### Problem requirements
Copy the lines verbatim, beginning with the line that contains "eapply core_calm; [exact" and continuing through the end of the data, and only those lines.

(Collected data)
[Start of Attachment]

Lemma read_loop_ok count n : triple (ready 0 n) (read_loop user alloc_cb count) (λ _, ready 0 n).
Proof.
  induction count as [|count IH]; [by apply triple_ret|]. intros w Hr. cbn [read_loop]. go.
  destruct (read_cb _ && _) eqn:Eg; cbn [negb]; [|by eexists]. apply andb_true_iff in Eg as [_ Eg].
  go. go. destruct (0 <? alloc_cb (log w)); [|exists None; split; [|done]; apply uv_bind_None; done].
  erewrite uv_bind_Some; [|done]. go.
  assert (ready 0 n (noted (LAlloc (alloc_cb (log w))) w)) as Hr1 by (by apply ready_noted).
  pose proof Hr as ((C & _) & _). assert (0 ≤ io_fd_of (stream w)) as Hfd.
  { pose proof (c_fd _ _ C). destruct (decide (io_fd_of (stream w) = -1)) as [E|]; [|lia]. destruct (c_quiet _ _ C E) as (_ & _ & _ & Q). congruence. }
  go_assert; [|by apply Z.leb_le]. unfold noted in Hr1.
  match goal with |- context [(sys_read ?l ≫= _) ?m] => set (w1 := m) in *; destruct (sys_read_run l w1) as (kr & r & E) end.
  rewrite (uv_bind_Some _ _ _ _ _ E). clear E. assert (core 0 (stream w1)) as C1 by done. destruct r as [b bs| | | |e].
  - eapply (triple_bind (λ v, ready 0 n (noted (LReadCb (zlen (b :: bs)) (b :: bs)) v))); [apply callback_ok| |by apply (read_callback n w1)].
    intros []. destruct (_ <? _); [by apply triple_ret|apply IH].
  - set (w2 := mkUv _ _ _ _ _). destruct (io_stop_any true false w2 (core_stoppable _ _ C1)) as (i & Ei & I1 & I2 & I3 & I4). rewrite (uv_bind_Some _ _ _ _ _ Ei). go.
    match goal with |- context [on_if ?b uv__handle_stop ≫= _] => match goal with |- context [(on_if b uv__handle_stop ≫= _) ?m] => destruct (handle_stop_run b m) as (f & Ef & F1 & F2) end end.
    rewrite (uv_bind_Some _ _ _ _ _ Ef). rewrite andb_true_r in I3. apply (callback_ok 0 n), (read_callback n w1); try done; [|apply F1].
    eapply core_calm; [exact C1|done|exact F1|cbn; by rewrite F2|..]; cbn; rewrite ?I2, ?I3, ?I4; try done. by intros [? _]%andb_true_iff.
  - rewrite Eg. cbn [on_if]. erewrite uv_bind_Some; [|by apply io_start_in_run]. apply (callback_ok 0 n), (read_callback n w1); try done. by eapply (core_io 0 (stream w1)).
  - rewrite Eg. cbn [on_if]. erewrite uv_bind_Some; [|by apply io_start_in_run]. apply (callback_ok 0 n), (read_callback n w1); try done. by eapply (core_io 0 (stream w1)).
  - eapply (triple_bind (λ v, ready 0 n (noted (LReadCb (-1) []) v))); [apply callback_ok| |by apply (read_callback n w1)].
    intros []. intros v Hv. go. unfold rule. destruct (negb _); by eexists.
Qed.

(** ** Connecting *)

(** With no write outstanding the queue is empty. *)
Lemma idle_queue w H P : linked (submitted (log w)) (stream w) (log w) H P → length (submitted (log w)) = length (called (log w)) → write_queue (stream w) = [].
Proof.
  intros [L1 _ _ _ L5 _] E. apply (f_equal length) in L1. apply Permutation_length in L5. rewrite !length_app, !length_map in *.
  destruct (write_queue (stream w)); [done|]. cbn in L1. lia.
Qed.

[End of Attachment]

### Solution to this problem
    eapply core_calm; [exact C1|done|exact F1|cbn; by rewrite F2|..]; cbn; rewrite ?I2, ?I3, ?I4; try done. by intros [? _]%andb_true_iff.
  - rewrite Eg. cbn [on_if]. erewrite uv_bind_Some; [|by apply io_start_in_run]. apply (callback_ok 0 n), (read_callback n w1); try done. by eapply (core_io 0 (stream w1)).
  - rewrite Eg. cbn [on_if]. erewrite uv_bind_Some; [|by apply io_start_in_run]. apply (callback_ok 0 n), (read_callback n w1); try done. by eapply (core_io 0 (stream w1)).
  - eapply (triple_bind (λ v, ready 0 n (noted (LReadCb (-1) []) v))); [apply callback_ok| |by apply (read_callback n w1)].
    intros []. intros v Hv. go. unfold rule. destruct (negb _); by eexists.
Qed.

(** ** Connecting *)

(** With no write outstanding the queue is empty. *)
Lemma idle_queue w H P : linked (submitted (log w)) (stream w) (log w) H P → length (submitted (log w)) = length (called (log w)) → write_queue (stream w) = [].
Proof.
  intros [L1 _ _ _ L5 _] E. apply (f_equal length) in L1. apply Permutation_length in L5. rewrite !length_app, !length_map in *.
  destruct (write_queue (stream w)); [done|]. cbn in L1. lia.
Qed.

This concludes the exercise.